MATERIALS AND METHODS

Cohort description.

Longitudinal rectal swab samples were obtained at 4 time points from a total of 26 reproductive-age female rhesus macaques, 19 of which had a sample collected at every time point (Table S1). These time points were 3 months prebirth (90.2 ± 20.5 days prebirth [mean ± standard deviation]), 2 months prebirth (60.0 ± 20.0 days prebirth), 1 month postbirth (29.8 ± 1.5 days postbirth), and 3 months postbirth (91.2 ± 4.0 days postbirth). The rhesus macaques were housed in outdoor small-group shelters at the Oregon National Primate Research Center (ONPRC). All rhesus macaque studies were overseen and approved by the OHSU/ONPRC Institutional Animal Care and Use Committees (IACUCs) according to the National Institutes of Health’s Guide for the Care and Use of Laboratory Animals (52). Animals were housed according to the standards established by the U.S. Federal Animal Welfare Act (53) and the Guide for the Care and Use of Laboratory Animals (52). All animals were tested for simian viruses (simian immunodeficiency virus, simian retrovirus 2, macacine herpesvirus 1, and simian T lymphotropic virus) and received a tuberculin test semiannually. All animals were vaccinated against Campylobacter coli at both pregnancy time points for an unrelated study.
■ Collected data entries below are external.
(** [Submit], with the id [uuid.New()] returns and the error of the durable
    queue, if any: the id, the error and the manager. *)
Definition Submit (id t input : string) (metadata : gmap string string) (enqueue : option string) (now : Z)
    (m : Manager) : string * option job_error * Manager :=
  if bool_decide (t ∈ processors m) then
    let job := new_job id t input metadata now in
    let m := store id job m in
    if durable m then
      match enqueue with
      | Some e => (id, Some (EnqueueFailed e), set_job id (failed_with ("enqueue failed: " +:+ e) job) m)
      | None => (id, None, with_message id m)
      end
    else if List.length (queue m) <? queue_cap then (id, None, with_queue (queue m ++ [id]) m)
    else (id, Some QueueFull, set_job id (failed_with "job queue is full" job) m)
  else ("", Some (NoProcessor t), m).

Definition Get (id : string) (m : Manager) : option Job :=
  if bool_decide (id ∈ jobs m) then heap m !! id else None.

Definition List' (status : option JobStatus) (m : Manager) : list Job :=
  filter (fun j => match status with None => true | Some s => bool_decide (Status j = s) end = true)
    (omap (fun id => heap m !! id) (elements (jobs m))).

Definition cancelled (now : Z) (j : Job) : Job :=
  {| ID := ID j; Type' := Type' j; Status := Cancelled; Input := Input j; Result := Result j;
     Error := "cancelled by user"; CreatedAt := CreatedAt j; StartedAt := StartedAt j;
     CompletedAt := Some now; Progress := Progress j; Metadata := Metadata j |}.

Definition Cancel (id : string) (now : Z) (m : Manager) : option job_error * Manager :=
  match Get id m with
  | None => (Some (JobNotFound id), m)
  | Some j =>
    if bool_decide (Status j = Completed) || bool_decide (Status j = Failed)
    then (Some (CannotCancel (Status j)), m)
    else (None, set_job id (cancelled now j) m)
  end.

(** ** [processJob] *)

Definition started (now : Z) (j : Job) : Job :=
  {| ID := ID j; Type' := Type' j; Status := Running; Input := Input j; Result := Result j;
     Error := Error j; CreatedAt := CreatedAt j; StartedAt := Some now; CompletedAt := CompletedAt j;
     Progress := Progress j; Metadata := Metadata j |}.
(** ** The invariant *)

Record repo_ok (r : RulepackRepositoryImpl) : Prop := {
  ok_pack_id : forall i p, rulepacks r !! i = Some p -> rk_ID p = i;
  ok_version : forall i v, versions r !! i = Some v -> ver_ID v = i /\ is_Some (rulepacks r !! ver_RulepackID v);
  ok_active : forall p v, activeVersion r !! p = Some v -> is_Some (rulepacks r !! p);
  ok_names : forall i j p q, rulepacks r !! i = Some p -> rulepacks r !! j = Some q ->
    rk_TenantID p = rk_TenantID q -> rk_Name p = rk_Name q -> i = j;
}.

Lemma NewRulepackRepository_ok verID dsl now : repo_ok (NewRulepackRepository verID dsl now).
Proof.
  split; simpl.
  - by intros i p [<- <-]%lookup_singleton_Some.
  - intros i v [<- <-]%lookup_singleton_Some. simpl. split; [done|]. rewrite lookup_singleton_eq. by eexists.
  - intros p v [<- _]%lookup_singleton_Some. rewrite lookup_singleton_eq. by eexists.
  - by intros i j p q [<- _]%lookup_singleton_Some [<- _]%lookup_singleton_Some.
Qed.

(** The purge deletes some versions of the pack, never the active one, and
    leaves all others. *)
Lemma purge_fold packID active n kvs acc :
  let acc' := foldl (purge_step packID active n) acc kvs in
  acc'.2 ⊆ acc.2 /\
  (forall i v, acc.2 !! i = Some v -> acc'.2 !! i = None ->
     exists v', (i, v') ∈ kvs /\ ver_RulepackID v' = packID /\ active <> Some i).
Proof.
  revert acc. induction kvs as [|[k x] kvs IH]; intros acc; simpl; [split; [done|congruence]|].
  specialize (IH (purge_step packID active n acc (k, x))) as [IH1 IH2].
  set (acc1 := purge_step packID active n acc (k, x)) in *.
  assert (Hc : acc1 = acc \/ (acc1.2 = delete k acc.2 /\ ver_RulepackID x = packID /\ active <> Some k)).
  { subst acc1. unfold purge_step, of_pack. simpl. case_if; [|by left]. bool_cases. case_bool_decide; auto. }
  clearbody acc1. destruct Hc as [->|(Hd & Hp & Ha)].
  - split; [done|]. intros i v Hi Hn. destruct (IH2 i v Hi Hn) as (v' & ? & ?). exists v'. set_solver.
  - rewrite Hd in *. split; [etrans; [done|apply delete_subseteq]|]. intros i v Hi Hn.
    destruct (decide (i = k)) as [->|Hne]; [exists x; split_and!; [left|done..]|].
    destruct (IH2 i v) as (v' & ? & ?); [by rewrite lookup_delete_ne|done|]. exists v'. set_solver.
Qed.

Section Purge.
Context `{RangeOrder}.

Lemma Purge_subseteq packID n r : versions (PurgeOldVersions packID n r) ⊆ versions r.
Proof. unfold PurgeOldVersions. case_if; [|done]. simpl. apply purge_fold. Qed.

(** A version the purge removed belonged to the pack and was not active. *)
Lemma Purge_removed packID n r i v :
  versions r !! i = Some v -> versions (PurgeOldVersions packID n r) !! i = None ->
  ver_RulepackID v = packID /\ activeVersion r !! packID <> Some i.
Proof.
  intros Hi. unfold PurgeOldVersions. case_if; [|simpl; congruence]. simpl. intros Hn.
  destruct (purge_fold packID (activeVersion r !! packID) (Z.of_nat (List.length (versions_of packID r)) - n)
              (range (versions r)) (0%Z, versions r)) as [_ Hrm].
  destruct (Hrm i v Hi Hn) as (v' & Hin & Hp & Ha). apply elem_of_range in Hin. simplify_eq. done.
Qed.
(* ===== verification/Policies.v ===== *)
(** * Policies: from policies to the scanners that enforce them

    src/internal/application/services (policy_service.go,
    policy_scanner_service.go) and src/internal/interfaces/http/enforcer
    (scanner_manager.go, policy_sync.go).  The policy service keeps a scanner of
    its own for the active policies and publishes an event for every
    activation; the scanner manager of the enforcement endpoints receives the
    events on the event bus, whose goroutines run in any order, and keeps the
    scanner that requests are checked with.  The packages share the package
    variables and the expression cache of the scanner package.  Auditing,
    which does not change the outcome, is the list of the logged actions. *)

From Stdlib Require Import Ascii String.
From S2P Require Import Prelude GoString Unicode Rules Merge Verifiers Complexity Aho Literals Engine Compile Scanner Load ScanIO Setters Loader Repos PolicyRepo EventBus.

(** [yaml.Unmarshal] into a struct that has only [Rules]. *)
Class YamlRules := { Unmarshal_rules : string -> result string (list Rule) }.

(** ** From a policy to a rule pack *)

Section Convert.
Context `{Sources, YamlRules}.

Definition set_names (p : RulePack) (name apiVersion kind : string) : RulePack :=
  {| rp_APIVersion := apiVersion; rp_Kind := kind;
     rp_Metadata := {| md_Name := name; md_Version := md_Version (rp_Metadata p);
                       md_Description := md_Description (rp_Metadata p); md_Author := md_Author (rp_Metadata p);
                       md_License := md_License (rp_Metadata p); md_Homepage := md_Homepage (rp_Metadata p);
                       md_Repository := md_Repository (rp_Metadata p); md_Tags := md_Tags (rp_Metadata p) |};
     rp_Rules := rp_Rules p; rp_Extends := rp_Extends p; rp_Imports := rp_Imports p;
     rp_Composition := rp_Composition p; rp_Performance := rp_Performance p; rp_Overrides := rp_Overrides p;
     rp_Context := rp_Context p; rp_SourcePath := rp_SourcePath p |}.

(** A pack of the given rules, named after the policy. *)
Definition simple_pack (policy : Policy) (rs : list Rule) : RulePack :=
  {| rp_APIVersion := "promptshield.io/v1"; rp_Kind := "RulePack";
     rp_Metadata := {| md_Name := po_Name policy; md_Version := "v" +:+ Itoa (po_Version policy);
                       md_Description := "Policy " +:+ po_Name policy; md_Author := ""; md_License := "";
                       md_Homepage := ""; md_Repository := ""; md_Tags := [] |};
     rp_Rules := rs; rp_Extends := []; rp_Imports := []; rp_Composition := None; rp_Performance := None;
     rp_Overrides := []; rp_Context := ∅; rp_SourcePath := "" |}.

Definition keyword_rule (policy : Policy) : Rule :=
  {| r_ID := "policy-" +:+ stake 8 (po_ID policy); r_Name := po_Name policy; r_Level := 1; r_Severity := "MEDIUM";
     r_Category := ""; r_Enabled := None; r_Verifier := ""; r_Keywords := ["inject"; "ignore"; "override"];
     r_Patterns := []; r_Semantic := None; r_Fallback := None; r_Logic := "";
     r_Options := {| opt_CaseSensitive := false; opt_WholeWord := false |};
     r_Response := Some {| resp_Action := "warn"; resp_Message := "Policy violation detected"; resp_Replacement := "" |};
     r_Cache := None; r_When := None; r_Unless := None; r_Timeout := "" |}.

Definition or_default (s d : string) : string := if bool_decide (s = "") then d else s.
The rhesus macaques in this study were fed twice daily with Lab Diet, Monkey Diet 5038 (Ralston Purina, St. Louis, MO, USA). This diet is guaranteed to contain no more than 15% crude protein, 5% crude fat, 6% crude fiber, 9% ash, and 12% moisture. This diet is supplemented with seasonal fresh fruit and produce once daily. Municipal water is available ad libitum.

16S rRNA amplicon sequencing.

Total DNA was extracted from rectal swabs using the DNeasy PowerSoil pro kit (Qiagen, Valencia, CA, USA). The hypervariable V4-V5 region of the 16S rRNA gene was amplified using PCR primers (515F/926R with the forward primers, including a 12-bp barcode). PCRs were conducted in duplicate and contained 12.5 μL GoTaq master mix, 9.5 μL nuclease-free H2O, 1 μL template DNA, and 1 μL 10 μM primer mix. The thermal cycling parameters were 94°C for 5 min, 35 cycles of 94°C for 20 s, 50°C for 20 s, 72°C for 30 s, followed by 72°C for 5 min. PCR products were purified using a MinElute 96 UF PCR purification kit (Qiagen, Valencia, CA, USA). Libraries were sequenced (2 × 300 bases) using an Illumina MiSeq. Raw FASTQ 16S rRNA gene amplicon sequences were uploaded and processed using the QIIME2 analysis pipeline (54). Briefly, sequences were demultiplexed and then quality filtered using DADA2 (55), which filters chimeric sequences and generates an amplicon sequence variant (ASV) table equivalent to an operational taxonomic unit (OTU) table at 100% sequence similarity. Sequence variants were then aligned using MAFFT (56), and a phylogenetic tree was constructed using FastTree2 (57). Taxonomy was assigned to sequence variants using q2-feature-classifier against the SILVA database (release 138) (58). To prevent sequencing depth bias, samples were rarified to 13,781 sequences per sample before alpha and beta diversity analysis. This depth was selected based on the maximum depth that included all samples. QIIME 2 was also used to calculate ASV richness, a metric of alpha diversity. Beta diversity was estimated in QIIME 2 using weighted and unweighted UniFrac distances (59).

Shotgun metagenomic library preparation and analysis.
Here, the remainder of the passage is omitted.